(Input Opens)
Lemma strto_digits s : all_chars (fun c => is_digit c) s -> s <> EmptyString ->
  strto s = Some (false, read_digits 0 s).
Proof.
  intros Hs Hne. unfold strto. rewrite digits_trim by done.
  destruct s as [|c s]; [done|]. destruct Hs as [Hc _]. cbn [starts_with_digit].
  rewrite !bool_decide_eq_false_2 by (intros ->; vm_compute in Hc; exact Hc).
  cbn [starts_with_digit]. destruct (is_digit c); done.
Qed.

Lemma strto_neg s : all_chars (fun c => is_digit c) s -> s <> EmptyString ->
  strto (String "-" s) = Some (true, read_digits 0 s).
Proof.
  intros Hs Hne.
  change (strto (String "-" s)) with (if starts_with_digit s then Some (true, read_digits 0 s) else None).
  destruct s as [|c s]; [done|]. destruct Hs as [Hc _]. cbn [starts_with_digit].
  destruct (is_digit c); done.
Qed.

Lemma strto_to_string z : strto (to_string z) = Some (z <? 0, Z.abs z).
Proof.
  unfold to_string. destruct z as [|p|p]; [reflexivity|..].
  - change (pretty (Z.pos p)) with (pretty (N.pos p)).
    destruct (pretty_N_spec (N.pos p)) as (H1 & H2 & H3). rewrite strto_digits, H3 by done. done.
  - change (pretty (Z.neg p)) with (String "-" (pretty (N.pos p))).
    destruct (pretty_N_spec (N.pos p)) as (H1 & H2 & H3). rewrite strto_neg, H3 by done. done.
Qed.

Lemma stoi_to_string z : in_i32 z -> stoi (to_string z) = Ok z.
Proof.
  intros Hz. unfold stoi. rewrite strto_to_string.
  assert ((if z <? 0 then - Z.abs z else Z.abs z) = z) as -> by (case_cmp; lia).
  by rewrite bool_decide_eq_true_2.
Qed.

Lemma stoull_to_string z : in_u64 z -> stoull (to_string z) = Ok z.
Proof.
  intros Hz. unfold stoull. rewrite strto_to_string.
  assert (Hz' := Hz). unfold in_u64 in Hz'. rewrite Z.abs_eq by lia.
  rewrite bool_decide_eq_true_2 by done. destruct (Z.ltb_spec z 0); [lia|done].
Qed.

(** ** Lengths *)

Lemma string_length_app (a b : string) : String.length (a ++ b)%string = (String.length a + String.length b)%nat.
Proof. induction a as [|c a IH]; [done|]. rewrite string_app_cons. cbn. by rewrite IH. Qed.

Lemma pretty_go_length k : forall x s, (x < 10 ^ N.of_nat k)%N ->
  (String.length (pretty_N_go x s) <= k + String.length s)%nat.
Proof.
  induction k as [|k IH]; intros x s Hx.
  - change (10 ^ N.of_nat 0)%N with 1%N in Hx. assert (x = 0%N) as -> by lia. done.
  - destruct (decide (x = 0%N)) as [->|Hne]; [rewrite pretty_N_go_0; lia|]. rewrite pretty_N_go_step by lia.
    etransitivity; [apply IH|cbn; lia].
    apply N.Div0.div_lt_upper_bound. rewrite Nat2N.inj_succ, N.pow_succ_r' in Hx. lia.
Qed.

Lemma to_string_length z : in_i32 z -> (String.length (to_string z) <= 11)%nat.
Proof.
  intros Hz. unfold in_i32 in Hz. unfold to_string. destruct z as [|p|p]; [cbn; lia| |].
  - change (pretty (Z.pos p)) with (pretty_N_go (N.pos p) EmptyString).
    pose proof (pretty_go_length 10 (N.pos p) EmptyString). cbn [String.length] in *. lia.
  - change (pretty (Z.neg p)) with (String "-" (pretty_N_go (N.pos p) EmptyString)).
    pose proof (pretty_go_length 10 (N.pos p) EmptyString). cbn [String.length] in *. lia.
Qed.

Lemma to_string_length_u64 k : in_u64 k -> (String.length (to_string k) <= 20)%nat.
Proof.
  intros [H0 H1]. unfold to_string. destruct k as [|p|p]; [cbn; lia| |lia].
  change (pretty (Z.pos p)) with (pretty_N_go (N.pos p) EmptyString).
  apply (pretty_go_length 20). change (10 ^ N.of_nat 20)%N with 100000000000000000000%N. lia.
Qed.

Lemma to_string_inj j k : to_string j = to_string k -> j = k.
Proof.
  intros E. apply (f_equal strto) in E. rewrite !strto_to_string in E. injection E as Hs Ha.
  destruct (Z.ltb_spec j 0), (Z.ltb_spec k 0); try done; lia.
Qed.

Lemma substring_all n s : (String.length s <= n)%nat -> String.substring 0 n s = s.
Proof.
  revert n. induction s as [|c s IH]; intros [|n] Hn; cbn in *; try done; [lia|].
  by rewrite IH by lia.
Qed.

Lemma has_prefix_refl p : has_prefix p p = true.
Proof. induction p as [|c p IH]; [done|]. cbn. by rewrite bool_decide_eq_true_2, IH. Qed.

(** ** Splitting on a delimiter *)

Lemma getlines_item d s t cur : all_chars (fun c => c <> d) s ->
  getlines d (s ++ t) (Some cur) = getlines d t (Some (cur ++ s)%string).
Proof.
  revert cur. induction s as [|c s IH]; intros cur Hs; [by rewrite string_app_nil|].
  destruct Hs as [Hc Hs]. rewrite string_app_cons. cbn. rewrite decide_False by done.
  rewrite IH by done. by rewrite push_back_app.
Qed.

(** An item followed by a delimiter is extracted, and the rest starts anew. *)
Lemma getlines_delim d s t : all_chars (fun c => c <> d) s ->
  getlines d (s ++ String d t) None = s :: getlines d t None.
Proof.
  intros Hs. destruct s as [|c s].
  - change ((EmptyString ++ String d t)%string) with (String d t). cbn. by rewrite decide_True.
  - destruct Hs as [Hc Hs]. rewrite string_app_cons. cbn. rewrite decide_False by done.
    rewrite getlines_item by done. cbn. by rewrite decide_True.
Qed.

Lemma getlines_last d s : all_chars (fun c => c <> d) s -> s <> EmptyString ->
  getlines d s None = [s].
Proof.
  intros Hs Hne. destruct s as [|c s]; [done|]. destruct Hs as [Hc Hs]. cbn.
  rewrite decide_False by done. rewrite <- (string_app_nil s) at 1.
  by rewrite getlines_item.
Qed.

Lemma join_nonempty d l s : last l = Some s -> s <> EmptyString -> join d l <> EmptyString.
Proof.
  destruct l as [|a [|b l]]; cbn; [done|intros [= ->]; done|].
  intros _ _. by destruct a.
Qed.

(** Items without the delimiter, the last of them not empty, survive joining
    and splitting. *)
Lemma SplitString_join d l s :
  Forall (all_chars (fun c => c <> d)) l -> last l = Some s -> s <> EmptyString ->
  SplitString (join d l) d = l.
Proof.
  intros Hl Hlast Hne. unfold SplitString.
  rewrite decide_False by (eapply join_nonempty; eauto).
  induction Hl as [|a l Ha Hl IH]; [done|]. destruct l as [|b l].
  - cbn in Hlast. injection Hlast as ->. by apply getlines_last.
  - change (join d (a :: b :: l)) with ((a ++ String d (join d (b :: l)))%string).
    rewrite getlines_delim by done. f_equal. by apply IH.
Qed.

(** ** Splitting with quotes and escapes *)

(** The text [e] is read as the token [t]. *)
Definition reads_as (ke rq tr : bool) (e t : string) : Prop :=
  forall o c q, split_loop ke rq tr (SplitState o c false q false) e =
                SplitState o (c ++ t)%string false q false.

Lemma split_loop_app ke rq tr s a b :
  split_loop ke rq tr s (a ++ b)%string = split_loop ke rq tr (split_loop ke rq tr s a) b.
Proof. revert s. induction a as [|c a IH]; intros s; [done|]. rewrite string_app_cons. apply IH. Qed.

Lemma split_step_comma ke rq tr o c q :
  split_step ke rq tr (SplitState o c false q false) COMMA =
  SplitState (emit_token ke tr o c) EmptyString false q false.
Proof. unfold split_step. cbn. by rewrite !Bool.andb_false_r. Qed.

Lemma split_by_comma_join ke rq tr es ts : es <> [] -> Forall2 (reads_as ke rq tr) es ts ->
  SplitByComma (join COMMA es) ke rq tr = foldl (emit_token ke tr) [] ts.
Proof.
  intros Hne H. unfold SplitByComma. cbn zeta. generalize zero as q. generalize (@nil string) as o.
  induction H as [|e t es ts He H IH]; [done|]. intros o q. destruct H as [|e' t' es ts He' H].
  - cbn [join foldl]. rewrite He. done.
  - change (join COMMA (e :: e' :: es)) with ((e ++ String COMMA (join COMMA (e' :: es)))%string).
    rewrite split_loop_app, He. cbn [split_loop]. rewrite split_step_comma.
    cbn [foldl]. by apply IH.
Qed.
(Input Closes)
(Input Opens)
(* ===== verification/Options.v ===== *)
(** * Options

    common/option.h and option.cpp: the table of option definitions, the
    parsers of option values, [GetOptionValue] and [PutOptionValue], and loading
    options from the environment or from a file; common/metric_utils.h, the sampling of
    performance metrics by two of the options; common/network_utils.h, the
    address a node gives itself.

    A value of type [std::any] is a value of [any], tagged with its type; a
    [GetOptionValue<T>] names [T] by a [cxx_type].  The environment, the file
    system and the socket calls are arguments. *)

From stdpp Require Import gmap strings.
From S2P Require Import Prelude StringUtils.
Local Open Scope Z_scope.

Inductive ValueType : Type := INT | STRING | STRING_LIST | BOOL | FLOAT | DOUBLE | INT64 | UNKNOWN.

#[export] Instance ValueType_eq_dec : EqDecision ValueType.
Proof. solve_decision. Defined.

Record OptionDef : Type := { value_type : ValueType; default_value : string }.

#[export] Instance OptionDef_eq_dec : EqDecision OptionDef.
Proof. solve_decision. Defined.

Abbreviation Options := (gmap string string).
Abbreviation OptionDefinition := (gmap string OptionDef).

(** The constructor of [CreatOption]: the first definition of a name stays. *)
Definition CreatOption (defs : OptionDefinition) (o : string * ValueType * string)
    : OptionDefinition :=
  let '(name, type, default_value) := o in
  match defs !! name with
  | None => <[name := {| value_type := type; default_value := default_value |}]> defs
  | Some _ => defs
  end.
(Input Closes)
(Input Opens)
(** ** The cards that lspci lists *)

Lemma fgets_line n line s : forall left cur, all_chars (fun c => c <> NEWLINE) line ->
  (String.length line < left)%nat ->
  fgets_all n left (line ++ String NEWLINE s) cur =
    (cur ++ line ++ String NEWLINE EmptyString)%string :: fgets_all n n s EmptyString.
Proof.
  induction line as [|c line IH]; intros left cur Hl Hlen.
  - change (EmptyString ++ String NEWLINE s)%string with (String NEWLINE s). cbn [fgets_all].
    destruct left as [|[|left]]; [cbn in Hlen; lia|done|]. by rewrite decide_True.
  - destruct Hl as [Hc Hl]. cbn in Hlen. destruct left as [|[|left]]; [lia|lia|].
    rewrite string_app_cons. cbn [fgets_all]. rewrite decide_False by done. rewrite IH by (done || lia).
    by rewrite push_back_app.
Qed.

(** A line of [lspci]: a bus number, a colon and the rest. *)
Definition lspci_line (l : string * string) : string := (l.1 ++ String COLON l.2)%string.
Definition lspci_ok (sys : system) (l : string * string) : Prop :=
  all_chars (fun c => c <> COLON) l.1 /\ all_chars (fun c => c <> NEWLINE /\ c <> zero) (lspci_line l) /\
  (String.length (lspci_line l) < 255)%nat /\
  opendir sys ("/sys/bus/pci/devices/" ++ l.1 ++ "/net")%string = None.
(Input Closes)
### [Exercise brief]
Scan the data above for the word "common", then copy every line that holds it.

### [Task output]
    common/option.h and option.cpp: the table of option definitions, the
    options from the environment or from a file; common/metric_utils.h, the sampling of
    performance metrics by two of the options; common/network_utils.h, the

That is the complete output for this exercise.